Saved data entries:
(* ===== verification/Worktree.v ===== *)
(** Linked worktrees: packages/workspace/src/worktree.ts and the provisioner of
    packages/runtime/src/worktrees.ts, over the Git service and the file system. *)

From Stdlib Require Import ZArith NArith Lia Ascii.
From stdpp Require Import base strings list.
From S2P Require Import Prelude JsNumber JsText JsCollections Paths Git.

Open Scope string_scope.
Open Scope list_scope.

(** ** Data *)

(** Source: packages/workspace/src/worktree.ts:6-14 [WorktreeRecord]. *)
Record WorktreeRecord := {
  wt_path : text;
  wt_head : option text;
  wt_branch : option text;
  wt_isBare : bool;
  wt_isDetached : bool;
  wt_lockedReason : option text;
  wt_prunableReason : option text }.

(** Source: packages/workspace/src/worktree.ts:16-24 [CreateWorktreeOptions]. *)
Record CreateWorktreeOptions := {
  cw_path : text;
  cw_ref : option text;
  cw_branch : option text;
  cw_detach : option bool;
  cw_force : option bool;
  cw_lock : option bool }.

(** ** The list of worktrees *)

(** The length of [\r?\n\r?\n] at the beginning of a text. *)
Definition block_end (s : text) : option nat :=
  let after_line := fun s : text =>
    match s with
    | c :: r => if (c =? newline)%N then Some (1, r)
                else if (c =? carriage)%N then
                  match r with
                  | d :: r' => if (d =? newline)%N then Some (2, r') else None
                  | [] => None
                  end
                else None
    | [] => None
    end in
  match after_line s with
  | Some (n, rest) => match after_line rest with
                      | Some (m, _) => Some (n + m)
                      | None => None
                      end
  | None => None
  end.

(** [raw.split(/\r?\n\r?\n/u)]; [skip] units of a separator are still to be passed. *)
Fixpoint split_blocks (skip : nat) (s : text) : list text :=
  match s with
  | [] => [[]]
  | c :: r =>
      match skip with
      | S skip => split_blocks skip r
      | O =>
          match block_end s with
          | Some (S skip) => [] :: split_blocks skip r
          | _ => match split_blocks 0 r with
                 | block :: blocks => (c :: block) :: blocks
                 | [] => [[c]]
                 end
          end
      end
  end.

(** What the lines of a block have said so far. *)
Record parsed := {
  pw_path : option text;
  pw_head : option text;
  pw_branch : option text;
  pw_isBare : bool;
  pw_isDetached : bool;
  pw_lockedReason : option text;
  pw_prunableReason : option text }.

Definition parsed_nothing : parsed :=
  {| pw_path := None; pw_head := None; pw_branch := None; pw_isBare := false; pw_isDetached := false;
     pw_lockedReason := None; pw_prunableReason := None |}.

(** [ref.slice("refs/heads/".length)] for a ref that starts with it. *)
Definition short_branch (ref : text) : text :=
  match strip_prefix (txt "refs/heads/") ref with Some name => name | None => ref end.

(** Source: packages/workspace/src/worktree.ts:44-83 [parseWorktreeList, line]. *)
Definition parse_line (b : parsed) (line : text) : parsed :=
  if line === txt "bare" then
    {| pw_path := pw_path b; pw_head := pw_head b; pw_branch := pw_branch b; pw_isBare := true;
       pw_isDetached := pw_isDetached b; pw_lockedReason := pw_lockedReason b;
       pw_prunableReason := pw_prunableReason b |}
  else if line === txt "detached" then
    {| pw_path := pw_path b; pw_head := pw_head b; pw_branch := pw_branch b; pw_isBare := pw_isBare b;
       pw_isDetached := true; pw_lockedReason := pw_lockedReason b;
       pw_prunableReason := pw_prunableReason b |}
  else if has_prefix (txt "worktree ") line then
    {| pw_path := Some (drop 9 line); pw_head := pw_head b; pw_branch := pw_branch b; pw_isBare := pw_isBare b;
       pw_isDetached := pw_isDetached b; pw_lockedReason := pw_lockedReason b;
       pw_prunableReason := pw_prunableReason b |}
  else if has_prefix (txt "HEAD ") line then
    {| pw_path := pw_path b; pw_head := Some (drop 5 line); pw_branch := pw_branch b; pw_isBare := pw_isBare b;
       pw_isDetached := pw_isDetached b; pw_lockedReason := pw_lockedReason b;
       pw_prunableReason := pw_prunableReason b |}
  else if has_prefix (txt "branch ") line then
    {| pw_path := pw_path b; pw_head := pw_head b; pw_branch := Some (short_branch (drop 7 line));
       pw_isBare := pw_isBare b; pw_isDetached := pw_isDetached b; pw_lockedReason := pw_lockedReason b;
       pw_prunableReason := pw_prunableReason b |}
  else if (line === txt "locked") || has_prefix (txt "locked ") line then
    {| pw_path := pw_path b; pw_head := pw_head b; pw_branch := pw_branch b; pw_isBare := pw_isBare b;
       pw_isDetached := pw_isDetached b; pw_lockedReason := Some (drop 7 line);
       pw_prunableReason := pw_prunableReason b |}
  else if (line === txt "prunable") || has_prefix (txt "prunable ") line then
    {| pw_path := pw_path b; pw_head := pw_head b; pw_branch := pw_branch b; pw_isBare := pw_isBare b;
       pw_isDetached := pw_isDetached b; pw_lockedReason := pw_lockedReason b;
       pw_prunableReason := Some (drop 9 line) |}
  else b.

(** Source: packages/workspace/src/worktree.ts:35-99 [parseWorktreeList, block]. *)
Definition parse_block (cwd block : text) : result ws_fault WorktreeRecord :=
  let b := foldl parse_line parsed_nothing (split_lines block) in
  match pw_path b with
  | None => Throw (GitSnapshotError (txt "Malformed `git worktree list --porcelain` output."))
  | Some path =>
      Ok {| wt_path := resolve cwd [path]; wt_head := pw_head b; wt_branch := pw_branch b;
            wt_isBare := pw_isBare b; wt_isDetached := pw_isDetached b;
            wt_lockedReason := pw_lockedReason b; wt_prunableReason := pw_prunableReason b |}
  end.

(** Source: packages/workspace/src/worktree.ts:31-102 [parseWorktreeList]. *)
Definition parseWorktreeList (cwd raw : text) : result ws_fault (list WorktreeRecord) :=
  mapM (parse_block cwd) (List.filter nonempty (split_blocks 0 raw)).

(** Source: packages/workspace/src/worktree.ts:104-110 [assertNonEmpty]. *)
Definition assertNonEmpty (value : text) (name : string) : result ws_fault unit :=
  throw_if ((trim value === []) || existsb (N.eqb 0) value)
    (GitSnapshotError (txt name ++ txt " cannot be empty or contain a NUL byte.")).

(** ** The manager *)

Section Manager.
Context {Outside : Type} (host : GitHost Outside).
(** The file system's [realpath], the lower case of a text, and the platform. *)
Context (realpath : text -> act Outside text) (toLowerCase : text -> text) (platform : text).

#[local] Abbreviation GW := (git_world (Outside := Outside)).

Definition canonical (path : text) : act GW text := outside (canonicalizePath (gh_cwd host) realpath path).
Definition same_location (left right : text) : bool := canonicalPathsEqual toLowerCase left right platform.

(** Source: packages/workspace/src/worktree.ts:116-120 [WorktreeManager.list]. *)
Definition list_worktrees : act GW (list WorktreeRecord) :=
  raw ← runGitCommand host [txt "worktree"; txt "list"; txt "--porcelain"];
  act_lift (parseWorktreeList (gh_cwd host) raw).

(** Source: packages/workspace/src/worktree.ts:129-143 [WorktreeManager.find]. *)
Definition find_worktree (path : text) : act GW (option WorktreeRecord) :=
  '(records, canonicalTarget) ← act_both list_worktrees (canonical path);
  canonicalRecords ← act_all (fun record => c ← canonical (wt_path record); mret (record, c)) records;
  mret (fst <$> List.find (fun entry => same_location entry.2 canonicalTarget) canonicalRecords).

(** The target's location is looked up before the root is known.
    Source: packages/workspace/src/worktree.ts:257-263 [WorktreeManager.isPrimaryWorktree]. *)
Definition isPrimaryWorktree (targetPath : text) : act GW bool := fun w =>
  let '(w1, target) := canonical targetPath w in
  (root ← getRepositoryRoot host;
   primary ← canonical root;
   target ← act_lift target;
   mret (same_location target primary)) w1.

(** Source: packages/workspace/src/worktree.ts:253-255 [WorktreeManager.registeredPathFor]. *)
Definition registeredPathFor (path : text) : act GW text :=
  found ← find_worktree path;
  mret (match found with Some record => wt_path record | None => resolve (gh_cwd host) [path] end).

(** Source: packages/workspace/src/worktree.ts:228-237 [WorktreeManager.lock]. *)
Definition lock_worktree (path : text) (reason : option text) : act GW unit :=
  _ ← act_lift (assertNonEmpty path "Worktree path");
  _ ← match reason with
      | None => mret tt
      | Some reason => act_lift (assertNonEmpty reason "Worktree lock reason")
      end;
  registered ← registeredPathFor path;
  _ ← runGitCommand host
        ([txt "worktree"; txt "lock"] ++
         match reason with None => [] | Some reason => [txt "--reason"; reason] end ++ [registered]);
  mret tt.

(** Source: packages/workspace/src/worktree.ts:239-246 [WorktreeManager.unlock]. *)
Definition unlock_worktree (path : text) : act GW unit :=
  _ ← act_lift (assertNonEmpty path "Worktree path");
  registered ← registeredPathFor path;
  _ ← runGitCommand host [txt "worktree"; txt "unlock"; registered];
  mret tt.

(** Source: packages/workspace/src/worktree.ts:248-250 [WorktreeManager.prune]. *)
Definition prune_worktrees : act GW unit :=
  _ ← runGitCommand host [txt "worktree"; txt "prune"]; mret tt.

Definition flag (value : option bool) (argument : string) : list text :=
  if value === Some true then [txt argument] else [].

(** Source: packages/workspace/src/worktree.ts:145-201 [WorktreeManager.create]. *)
Definition create_worktree (options : CreateWorktreeOptions) : act GW WorktreeRecord :=
  _ ← act_lift (assertNonEmpty (cw_path options) "Worktree path");
  _ ← match cw_branch options with
      | None => mret tt
      | Some branch => act_lift (assertNonEmpty branch "Worktree branch")
      end;
  _ ← match cw_ref options with
      | None => mret tt
      | Some ref => act_lift (assertNonEmpty ref "Worktree ref")
      end;
  _ ← act_lift (throw_if ((cw_detach options === Some true) && (cw_branch options !== None))
        (GitSnapshotError (txt "A detached worktree cannot also create a branch.")));
  let targetPath := resolve (gh_cwd host) [cw_path options] in
  primary ← isPrimaryWorktree targetPath;
  _ ← act_lift (throw_if primary
        (GitSnapshotError (txt "Refusing to create a worktree over the primary worktree.")));
  _ ← runGitCommand host
        ([txt "worktree"; txt "add"] ++ flag (cw_force options) "--force" ++ flag (cw_detach options) "--detach" ++
         match cw_branch options with None => [] | Some branch => [txt "-b"; branch] end ++ [targetPath] ++
         match cw_ref options with None => [] | Some ref => [ref] end);
  created ← find_worktree targetPath;
  match created with
  | None => act_throw (GitSnapshotError (txt "Git created a worktree but it could not be listed afterward."))
  | Some created =>
      if cw_lock options === Some true then
        _ ← lock_worktree (wt_path created) (Some (txt "Managed by Ottili Coder"));
        locked ← find_worktree (wt_path created);
        match locked with
        | None => act_throw (GitSnapshotError (txt "Git worktree disappeared while applying its lock."))
        | Some locked => mret locked
        end
      else mret created
  end.

(** Source: packages/workspace/src/worktree.ts:203-226 [WorktreeManager.remove]. *)
Definition remove_worktree (path : text) (force : option bool) : act GW unit :=
  _ ← act_lift (assertNonEmpty path "Worktree path");
  let targetPath := resolve (gh_cwd host) [path] in
  primary ← isPrimaryWorktree targetPath;
  _ ← act_lift (throw_if primary (GitSnapshotError (txt "Refusing to remove the primary worktree.")));
  existing ← find_worktree targetPath;
  match existing with
  | None => act_throw (GitSnapshotError (txt "No registered worktree exists at " ++ targetPath ++ txt "."))
  | Some existing =>
      _ ← runGitCommand host ([txt "worktree"; txt "remove"] ++ flag force "--force" ++ [wt_path existing]);
      mret tt
  end.
End Manager.

(** ** The provisioner *)

(** [path.normalize]: a relative path may go up. *)
Definition push_relative (segments : list text) (segment : text) : list text :=
  if (segment === []) || (segment === txt ".") then segments
  else if segment === txt ".." then
    if (segments === []) || (List.last segments [] === txt "..") then segments ++ [segment]
    else removelast segments
  else segments ++ [segment].

Definition normalize (path : text) : text :=
  if path === [] then txt "."
  else
    let trailing := if ends_with slash path then [slash] else [] in
    if isAbsolute path then
      match segments_of path with
      | [] => [slash]
      | segments => absolute_path segments ++ trailing
      end
    else
      match foldl push_relative [] (split_on slash path) with
      | [] => ch "." :: trailing
      | segments => join_with slash segments ++ trailing
      end.

(** [path.join] *)
Definition join (parts : list text) : text := normalize (join_with slash (List.filter nonempty parts)).

Section Provisioner.
Context {Outside : Type} (host_at : text -> GitHost Outside).
Context (realpath : text -> act Outside text) (toLowerCase : text -> text) (platform : text).
Context (mkdir : text -> act Outside unit).

(** A new service has found no root yet.
    Source: packages/runtime/src/worktrees.ts:20-37 [GitWorktreeProvisioner.provision]. *)
Definition provision (agentId runId workspacePath : text) : act Outside text := fun o =>
  let host := host_at workspacePath in
  let path := join [dirname workspacePath; txt ".ottili-worktrees"; runId; agentId] in
  let '(w, r) :=
    (existing ← find_worktree host realpath toLowerCase platform path;
     match existing with
     | Some existing => mret (wt_path existing)
     | None =>
         _ ← outside (mkdir (dirname path));
         created ← create_worktree host realpath toLowerCase platform
           {| cw_path := path; cw_ref := None; cw_branch := None; cw_detach := Some true;
              cw_force := None; cw_lock := None |};
         mret (wt_path created)
     end) (None, o) in
  (w.2, r).
End Provisioner.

• What is being asked
Which of the lines in the data contain the string "GitHost"? Return each one.

• Your response
Context {Outside : Type} (host : GitHost Outside).
Context {Outside : Type} (host_at : text -> GitHost Outside).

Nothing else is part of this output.